There is a natural fear also that such burning might get out of hand and result in the kind of damage it is trying to prevent.

But the consequences of attempting to work against Nature, by trying to prevent any fires at all, can be catastrophic.

David Packham, who has studied bushfires and meteorology for many decades, said at the weekend that Australia had ignored the warnings on this for far too long; and that Victoria was paying the price for allowing fuel loads to build up to unprecedented levels.

“The mismanagement of the south-eastern forests of Australia over the last 30 or 40 years by excluding prescribed burning and fuel management has led to the highest fuel concentrations we have ever had in human occupation,” said the researcher from the Climatology Group at the School of Geography & Environmental Science, at Monash University.

“The state has never been as dangerous as what it is now and this has been quite obvious for some time.”

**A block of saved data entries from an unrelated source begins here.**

(* ================================================================ *)
(** ** The first file of a group, and keys that are not numbers *)
(* ================================================================ *)

Lemma show_attempt_calls (w : world) (folder : string) (g : groups)
    (attempt first : string) (rest : list string) (doc : json)
    (shown : list st_call) :
  lookup attempt g = Some (first :: rest) ->
  load_json w first = (shown, Done doc) ->
  result (show_prompt doc) = Done tt ->
  exists tail,
    calls (show_attempt w folder g attempt) =
    StSubheader (attempt_title attempt) ::
    shown ++ calls (show_prompt doc) ++
    voice_line first :: metadata_part w first ++ tail.
Proof.
  intros Hl Hload Hprompt.
  rewrite (show_attempt_begins _ _ _ _ _ _ Hl), Hload.
  rewrite calls_bind. simpl result. cbv beta iota.
  rewrite calls_bind. simpl result. cbv beta iota.
  rewrite calls_bind, Hprompt.
  rewrite calls_bind. simpl for_each.
  rewrite calls_bind. unfold show_sample at 1.
  rewrite calls_bind. simpl result. cbv beta iota.
  rewrite calls_bind, display_sample_parts.
  unfold calls at 1 2 3 4 5 6. simpl fst. unfold voice_line.
  eexists. simpl app. rewrite <- !app_assoc. simpl app. reflexivity.
Qed.

(** X10. A group whose first file does not load reports it three times:
    the load error before the placeholder prompt (line 61), and again the
    load error followed by "Could not load JSON data." under the voice of
    that file (lines 19-23), because the file is loaded once for the prompt
    and once more for its own sample. *)
Theorem failed_first_file_is_reported_thrice (w : world) (folder : string)
    (g : groups) (attempt first : string) (rest : list string) (e : exn) :
  lookup attempt g = Some (first :: rest) ->
  read_json w first = Raised e ->
  exists tail,
    calls (show_attempt w folder g attempt) =
    StSubheader (attempt_title attempt) ::
    load_error first e :: no_prompt ::
    voice_line first :: load_error first e :: could_not_load :: tail.
Proof.
  intros Hl Hr.
  destruct (show_attempt_calls w folder g attempt first rest JNull
              [load_error first e] Hl (load_json_raised _ _ _ Hr) eq_refl)
    as [tail Hc].
  exists tail. rewrite Hc. unfold metadata_part. rewrite Hr. reflexivity.
Qed.

(** X11. When the first file of a group decodes to an object, nothing is
    shown for the loading, the prompt line shows the value of its
    [input_text] key, of whatever type, or the placeholder when the object
    has no such key, and the rendering goes on to the voice of the first
    file. *)
Theorem object_first_file_prompt (w : world) (folder : string) (g : groups)
    (attempt first : string) (rest : list string)
    (fields : list (string * json)) :
  lookup attempt g = Some (first :: rest) ->
  read_json w first = Done (JObj fields) ->
  exists tail,
    calls (show_attempt w folder g attempt) =
    StSubheader (attempt_title attempt) ::
    match dict_get "input_text" fields with
    | Some prompt => StMarkdown [Lit "**Prompt:** "; Val prompt]
    | None => no_prompt
    end :: voice_line first :: tail.
Proof.
  intros Hl Hr.
  assert (Hp : result (show_prompt (JObj fields)) = Done tt).
  { rewrite show_prompt_object. destruct (dict_get "input_text" fields); reflexivity. }
  destruct (show_attempt_calls w folder g attempt first rest (JObj fields) []
              Hl (load_json_done _ _ _ Hr) Hp) as [tail Hc].
  rewrite Hc, show_prompt_object.
  destruct (dict_get "input_text" fields); eexists; reflexivity.
Qed.

Lemma decorate_raises (ks : list string) (k : string) (e : exn) :
  In k ks -> py_int k = Raised e -> exists e', decorate ks = Raised e'.
Proof.
  induction ks as [| x ks IH]; intros Hin Hk; [contradiction |]. simpl.
  destruct (py_int x) as [n | e0] eqn:Hx; [| exists e0; reflexivity].
  destruct Hin as [Hin | Hin]; [subst x; congruence |].
  destruct (IH Hin Hk) as [e' He']. rewrite He'. exists e'. reflexivity.
Qed.

(** X12. If some key of the grouping is not accepted by [int] (the pattern
    captures something that is not a number), the sort of line 56 raises
    before the loop starts: the page is the header of the section alone,
    not one subsection is rendered, and the exception ends the rendering. *)
Theorem non_numeric_key_stops_section (w : world) (folder title : string)
    (pattern : matcher) (k : string) (e : exn) :
  In k (keys (group_by_attempt (sorted String.leb (glob_json w folder)) pattern)) ->
  py_int k = Raised e ->
  exists e',
    display_grouped_samples w folder title pattern = ([StHeader title], Raised e').
Proof.
  intros Hk He. rewrite display_grouped_samples_calls. cbv zeta.
  destruct (sorted String.leb (glob_json w folder)) as [| f files];
    [contradiction |].
  destruct (decorate_raises _ k e Hk He) as [e' He'].
  exists e'. unfold show_groups, attempt_order. rewrite He'. reflexivity.
Qed.

End Dashboard.

(* ================================================================ *)
(** ** The statements on the sample data *)
(* ================================================================ *)

(** The scenario of two voices of one attempt: one subsection with the
    prompt, then each voice with its document and its audio. *)
Example two_voices_page :
  samples_section sample_loads two_voices =
  ([StHeader "Samples"; StSubheader "Attempt 1";
    StMarkdown [Lit "**Prompt:** "; Val (JStr "Hello world")];
    StMarkdown [Lit "**Voice:** "; Lit "af_alloy"];
    StJson hello_doc; StAudio "RIFF-alloy" "audio/wav"; StMarkdown [Lit "---"];
    StMarkdown [Lit "**Voice:** "; Lit "af_bright"];
    StJson hello_doc; StAudio "RIFF-bright" "audio/wav"; StMarkdown [Lit "---"];
    StMarkdown [Lit "###"]],
   Done tt).
Proof. reflexivity. Qed.

(** The loader on a readable sample and on a file without read permission. *)
Lemma load_json_contract_witness :
  load_json sample_loads two_voices alloy_json = ([], Done hello_doc) /\
  (exists e,
     read_json sample_loads three_attempts "samples/v-attempt-1.json" = Raised e /\
     load_json sample_loads three_attempts "samples/v-attempt-1.json" =
       ([load_error "samples/v-attempt-1.json" e], Done JNull)).
Proof.
  split.
  - apply (proj1 (load_json_contract sample_loads two_voices alloy_json)
             hello_text hello_doc); reflexivity.
  - apply (proj1 (proj2 (load_json_contract sample_loads three_attempts
                           "samples/v-attempt-1.json"))).
    right. right. left. exists hello_text. reflexivity.
Defined.

(** The empty-object sample: loaded, then shown as a load failure. *)
Lemma falsy_document_witness :
  load_json sample_loads empty_object alloy_json = ([], Done (JObj [])) /\
  calls (display_sample sample_loads empty_object alloy_json alloy_wav) =
    could_not_load :: calls (audio_part empty_object alloy_wav) /\
  existsb is_json_tree
    (calls (display_sample sample_loads empty_object alloy_json alloy_wav)) = false.
Proof.
  destruct (falsy_document_reads_as_failure sample_loads empty_object "samples"
              alloy_json alloy_wav "{}" (JObj []) eq_refl eq_refl eq_refl)
    as [_ [Hload [_ [Hcalls [Htree _]]]]].
  split; [exact Hload | split; [exact Hcalls | exact Htree]].
Defined.





(** C5, at the failing input. The file holds the valid document [{}]: the
    loader returns it without error, and the presenter shows
    "Could not load JSON data." in place of the tree. *)
Theorem empty_object_shown_as_load_failure :
  read_json sample_loads empty_object alloy_json = Done (JObj []) /\
  load_json sample_loads empty_object alloy_json = ([], Done (JObj [])) /\
  display_sample sample_loads empty_object alloy_json alloy_wav =
    ([could_not_load; StAudio "RIFF-alloy" "audio/wav"], Done tt).
Proof. split; [reflexivity | split; reflexivity]. Qed.

(** C6, at the failing input. The audio path exists and cannot be opened
    (a directory, or a file without read permission): after the metadata
    the presenter stops with the exception of [open]; neither a player nor
    the "WAV file not found" error is shown. *)
Theorem audio_that_cannot_be_opened_stops_presenter :
  path_exists audio_is_directory alloy_wav = true /\
  display_sample sample_loads audio_is_directory alloy_json alloy_wav =
    ([StJson hello_doc], Raised (IsADirectoryError alloy_wav)) /\
  path_exists audio_unreadable alloy_wav = true /\
  display_sample sample_loads audio_unreadable alloy_json alloy_wav =
    ([StJson hello_doc], Raised (PermissionError alloy_wav)).
Proof. split; [reflexivity | split; [reflexivity | split; reflexivity]]. Qed.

How vulnerable people are who live in these areas in another important factor in how dangerous these fires are. Not just the number of people, but their landscape management, their lot management, and their house construction – as well as their fire prediction and warning system. What seems clear now is that people were predicting severe fires in Victoria, but that these general warnings didn’t result in specific actions, but when specific fires appeared they moved quicker than the warning systems could respond.

Another BBC article Bushfire dilemma: Flee or fight? asks:

So what lessons will be learned from recent tragic events?

Gary Morgan, the head of Australia’s Bushfire Cooperative Research Centre, says that one of the main issues highlighted by the fires is that of increased development of rural areas.

He says: “Many communities need to re-think the notion of who lives in a bushfire zone and who needs to be educated and prepared.”